START Supplied records

(** * PresenceCompiler: a shallow embedding of [src/tools/classes/PresenceCompiler.ts]

    The class drives an external bundler (webpack) and an external installer
    (npm) over a set of presence directories.  The embedding keeps the
    control flow of [compilePresence] and [installPresenceDependencies] as
    it is written and threads three things explicitly:

    - the filesystem, a finite map from the paths that exist to their text;
    - the caller's [options] object, which the method mutates;
    - a trace of the effects the method performs, in program order.

    Everything the class merely consumes (node's [path] functions,
    [getFolderLetter], [execSync], [webpack]) is a field of an environment
    record [Env]. *)

From Stdlib Require Import Ascii String.
From stdpp Require Import gmap strings list fin_maps.

Open Scope string_scope.
Open Scope list_scope.

Module PresenceCompiler.

(** ** Data *)

(** A thrown JavaScript [Error], identified by its message. *)
Definition JsError := string.

(** [webpack.WebpackError]: the fields the compiler and its callers read. *)
Record WebpackError := {
  name : string;
  message : string;
  file : string;
  line : nat;
  column : nat
}.

(** [webpack.Stats], reduced to [stats.compilation.errors]. *)
Record Compilation := { errors : list WebpackError }.
Record Stats := { compilation : Compilation }.

(** The pair the completion callback of [webpack.webpack] delivers. *)
Record Job := { error : option JsError; stats : option Stats }.

(** The [options] parameter of [compilePresence]; [None] is [undefined]. *)
Record Options := {
  output : option string;
  transpileOnly : option bool;
  emit : option bool
}.

(** [webpack.Configuration], the keys [compilePresence] sets. *)
Record Output := { iife : bool; path : option string; filename : string }.

Record RuleSetRule := {
  test : string;              (* source of the RegExp *)
  loader : string;
  exclude : string;           (* source of the RegExp *)
  loader_transpileOnly : bool (* options.transpileOnly of the loader *)
}.

Record Configuration := {
  cfg_mode : option string;
  cfg_devtool : option string;
  cfg_resolve : option (list string);      (* resolve.extensions *)
  cfg_output : option Output;
  cfg_module : option (list RuleSetRule);  (* module.rules *)
  cfg_context : option string;
  cfg_entry : option (list (string * string))
}.

(** [this.options?.webpack]: for every key, [None] when the object does not
    carry the key and [Some v] when it does (with [v = None] for a key that
    is present and [undefined]).  Keys [context] and [entry] of an override
    are replaced in both branches of [compilePresence] and are left out. *)
Record Overrides := {
  ov_mode : option (option string);
  ov_devtool : option (option string);
  ov_resolve : option (option (list string));
  ov_output : option (option Output);
  ov_module : option (option (list RuleSetRule))
}.

Definition no_overrides : Overrides :=
  {| ov_mode := None; ov_devtool := None; ov_resolve := None;
     ov_output := None; ov_module := None |}.

(** The first argument of [compilePresence]: [string | string[]]. *)
Inductive Target :=
  | Single (presence : string)
  | Batch (presence : list string).

(** The filesystem: the paths that exist, each with its text.  A directory
    is a path like any other (its text is empty and never read): the class
    asks of a path whether it exists, and writes a file only into a
    directory that exists. *)
Abbreviation FS := (gmap string string).

(** The texts handed to [actions.info]; the colour applied by [chalk] is
    noted beside each template. *)
Inductive Message :=
  | CompilingMany (n : nat)            (* yellow `Compiling ${n} Presence(s)` *)
  | CompilingOne (presence : string)   (* yellow `Compiling ${presence}...` *)
  | Installing (folder : string)       (* blue `Installing dependencies for ${folder}` *)
  | CompiledMany (n : nat)             (* green `Successfully compiled ${n} Presence(s)` *)
  | TranspiledMany (n : nat)           (* green `Successfully transpiled ${n} Presence(s)` *)
  | CompiledOne (presence : string)    (* green `Successfully compiled ${presence}` *)
  | TranspiledOne (presence : string). (* green `Successfully transpiled ${presence}` *)

Definition is_success (m : Message) : bool :=
  match m with
  | CompiledMany _ | TranspiledMany _ | CompiledOne _ | TranspiledOne _ => true
  | _ => false
  end.

(** The effects of the class, as they appear in a trace.  A bundler event
    records the call: the configuration and the filesystem it was started
    on, and the job it called back with. *)
Inductive Event :=
  | EvInfo (m : Message)
  | EvWrite (path data : string)
  | EvRm (path : string)
  | EvExec (command cwd : string)
  | EvWebpack (cfg : Configuration) (seen : FS) (job : Job).

(** ** The environment *)

Record Env := {
  cwd : string;                                   (* this.cwd *)
  ctor_webpack : Overrides;                       (* this.options?.webpack *)
  resolve : list string -> string;                (* node:path resolve *)
  basename : string -> string;                    (* node:path basename *)
  getFolderLetter : string -> string;             (* ../util/getFolderLetter.js *)
  execSync : string -> string -> FS -> option JsError * FS;
  webpack : Configuration -> FS -> Job * FS
}.

(** ** A state, trace and exception monad *)

Inductive Result (A : Type) :=
  | Ok (a : A)
  | Throw (e : JsError).
Arguments Ok {A} a.
Arguments Throw {A} e.

Record Outcome (A : Type) := {
  res : Result A;
  fs_out : FS;
  trace : list Event
}.
Arguments res {A} _.
Arguments fs_out {A} _.
Arguments trace {A} _.

Definition M (A : Type) : Type := FS -> Outcome A.

Definition ret {A} (a : A) : M A :=
  fun fs => {| res := Ok a; fs_out := fs; trace := [] |}.

Definition throw {A} (e : JsError) : M A :=
  fun fs => {| res := Throw e; fs_out := fs; trace := [] |}.

Definition bind {A B} (m : M A) (k : A -> M B) : M B :=
  fun fs =>
    let o := m fs in
    match res o with
    | Ok a =>
        let o' := k a (fs_out o) in
        {| res := res o'; fs_out := fs_out o'; trace := trace o ++ trace o' |}
    | Throw e => {| res := Throw e; fs_out := fs_out o; trace := trace o |}
    end.

#[global] Instance M_ret : MRet M := @ret.
#[global] Instance M_bind : MBind M := fun A B k m => bind m k.

(** ** Primitive effects *)

Definition file_exists (fs : FS) (p : string) : bool :=
  bool_decide (is_Some (fs !! p)).

Definition existsSync (p : string) : M bool :=
  fun fs => {| res := Ok (file_exists fs p); fs_out := fs; trace := [] |}.

(** The directory a path lies in: the text before its last slash. *)
Fixpoint parent_from (s seen : string) (best : option string) : option string :=
  match s with
  | EmptyString => best
  | String c s' =>
      if Ascii.eqb c "/"%char
      then parent_from s' (seen +:+ "/") (Some seen)
      else parent_from s' (seen +:+ String c "") best
  end.

Definition parent (p : string) : string :=
  match parent_from p "" None with
  | None => "."
  | Some EmptyString => "/"
  | Some d => d
  end.

(** [writeFileSync] raises when the directory of the path does not exist. *)
Definition writeFileSync (p data : string) : M unit :=
  fun fs =>
    if file_exists fs (parent p)
    then {| res := Ok tt; fs_out := <[p := data]> fs; trace := [EvWrite p data] |}
    else {| res := Throw "ENOENT"; fs_out := fs; trace := [] |}.

(** [rmSync] without [force] raises on a path that does not exist. *)
Definition rmSync (p : string) : M unit :=
  fun fs =>
    if file_exists fs p
    then {| res := Ok tt; fs_out := delete p fs; trace := [EvRm p] |}
    else {| res := Throw "ENOENT"; fs_out := fs; trace := [] |}.

Definition info (m : Message) : M unit :=
  fun fs => {| res := Ok tt; fs_out := fs; trace := [EvInfo m] |}.

Section Compiler.

Variable E : Env.

(** [execSync] raises when the child process exits with a non-zero code. *)
Definition exec (command dir : string) : M unit :=
  fun fs =>
    let r := execSync E command dir fs in
    {| res := match r.1 with Some e => Throw e | None => Ok tt end;
       fs_out := r.2;
       trace := [EvExec command dir] |}.

(** [new Promise(r => webpack.webpack(cfg, (error, stats) => r({error, stats})))]:
    the bundler calls back once; the promise never rejects. *)
Definition bundle (cfg : Configuration) : M Job :=
  fun fs =>
    let r := webpack E cfg fs in
    {| res := Ok r.1; fs_out := r.2; trace := [EvWebpack cfg fs r.1] |}.

(** ** The class *)

Definition tsconfig : string :=
  let q := String (Ascii.ascii_of_nat 34) EmptyString in
  "{" +:+ q +:+ "extends" +:+ q +:+ ":" +:+ q +:+ "../../../tsconfig.json" +:+ q +:+ "}".

Definition getPresenceFolder (presence : string) : string :=
  resolve E [cwd E; "websites"; getFolderLetter E presence; presence].

Definition installPresenceDependencies (presence : string) : M unit :=
  let folder := getPresenceFolder presence in
  b ← existsSync (resolve E [folder; "package.json"]);
  if negb b then ret tt
  else
    info (Installing (basename E folder));;
    exec "npm install --quiet --loglevel=error" folder.

(** [{ ...base, ...ov }] on the keys of the literal. *)
Definition spread (base : Configuration) (ov : Overrides) : Configuration :=
  {| cfg_mode := default (cfg_mode base) (ov_mode ov);
     cfg_devtool := default (cfg_devtool base) (ov_devtool ov);
     cfg_resolve := default (cfg_resolve base) (ov_resolve ov);
     cfg_output := default (cfg_output base) (ov_output ov);
     cfg_module := default (cfg_module base) (ov_module ov);
     cfg_context := cfg_context base;
     cfg_entry := cfg_entry base |}.

(** [options.emit ??= true; options.transpileOnly ??= false]. *)
Definition set_defaults (options : Options) : Options :=
  {| output := output options;
     transpileOnly := Some (default false (transpileOnly options));
     emit := Some (default true (emit options)) |}.

(** Truthiness of an optional boolean and of an optional string. *)
Definition truthy (b : option bool) : bool := default false b.

Definition truthy_string (s : option string) : bool :=
  match s with
  | Some s => negb (String.eqb s "")
  | None => false
  end.

(** The [webpackConfig] constant, built from the options as they are when
    the object literal is evaluated.  The [errorFormatter] closure of the
    loader runs inside the bundler and is part of [webpack E]. *)
Definition webpackConfig (options : Options) : Configuration :=
  spread
    {| cfg_mode := Some "production";
       cfg_devtool := Some "inline-source-map";
       cfg_resolve := Some [".ts"];
       cfg_output :=
         if truthy (emit options)
         then Some {| iife := false; path := output options; filename := "[name].js" |}
         else None;
       cfg_module :=
         Some [ {| test := "\.ts$"; loader := "ts-loader"; exclude := "node_modules";
                   loader_transpileOnly := truthy (transpileOnly options) |} ];
       cfg_context := None;
       cfg_entry := None |}
    (ctor_webpack E).

Definition entries (iframe : bool) : list (string * string) :=
  ("presence", "./presence.ts") :: (if iframe then [("iframe", "./iframe.ts")] else []).

(** The configuration of one bundler run in the array branch:
    [{ ...webpackConfig, context, output, entry }]. *)
Definition batchConfig (base : Configuration) (options : Options)
    (presencePath : string) (iframe : bool) : Configuration :=
  {| cfg_mode := cfg_mode base;
     cfg_devtool := cfg_devtool base;
     cfg_resolve := cfg_resolve base;
     cfg_output :=
       if truthy (emit options)
       then Some {| iife := false; path := Some presencePath; filename := "[name].js" |}
       else None;
     cfg_module := cfg_module base;
     cfg_context := Some presencePath;
     cfg_entry := Some (entries iframe) |}.

(** The configuration of the bundler run in the single branch:
    [{ ...webpackConfig, context, entry }]. *)
Definition singleConfig (base : Configuration) (presencePath : string) (iframe : bool)
  : Configuration :=
  {| cfg_mode := cfg_mode base;
     cfg_devtool := cfg_devtool base;
     cfg_resolve := cfg_resolve base;
     cfg_output := cfg_output base;
     cfg_module := cfg_module base;
     cfg_context := Some presencePath;
     cfg_entry := Some (entries iframe) |}.

(** [job.stats?.compilation?.errors || []]. *)
Definition job_errors (job : Job) : list WebpackError :=
  match stats job with
  | Some s => errors (compilation s)
  | None => []
  end.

END Supplied records

Problem statement → What is needed is every line from the start of the entries through the line containing "From Stdlib Require Import Ascii String.", returned word for word and nothing else.

Solution below →
(** * PresenceCompiler: a shallow embedding of [src/tools/classes/PresenceCompiler.ts]

    The class drives an external bundler (webpack) and an external installer
    (npm) over a set of presence directories.  The embedding keeps the
    control flow of [compilePresence] and [installPresenceDependencies] as
    it is written and threads three things explicitly:

    - the filesystem, a finite map from the paths that exist to their text;
    - the caller's [options] object, which the method mutates;
    - a trace of the effects the method performs, in program order.

    Everything the class merely consumes (node's [path] functions,
    [getFolderLetter], [execSync], [webpack]) is a field of an environment
    record [Env]. *)

From Stdlib Require Import Ascii String.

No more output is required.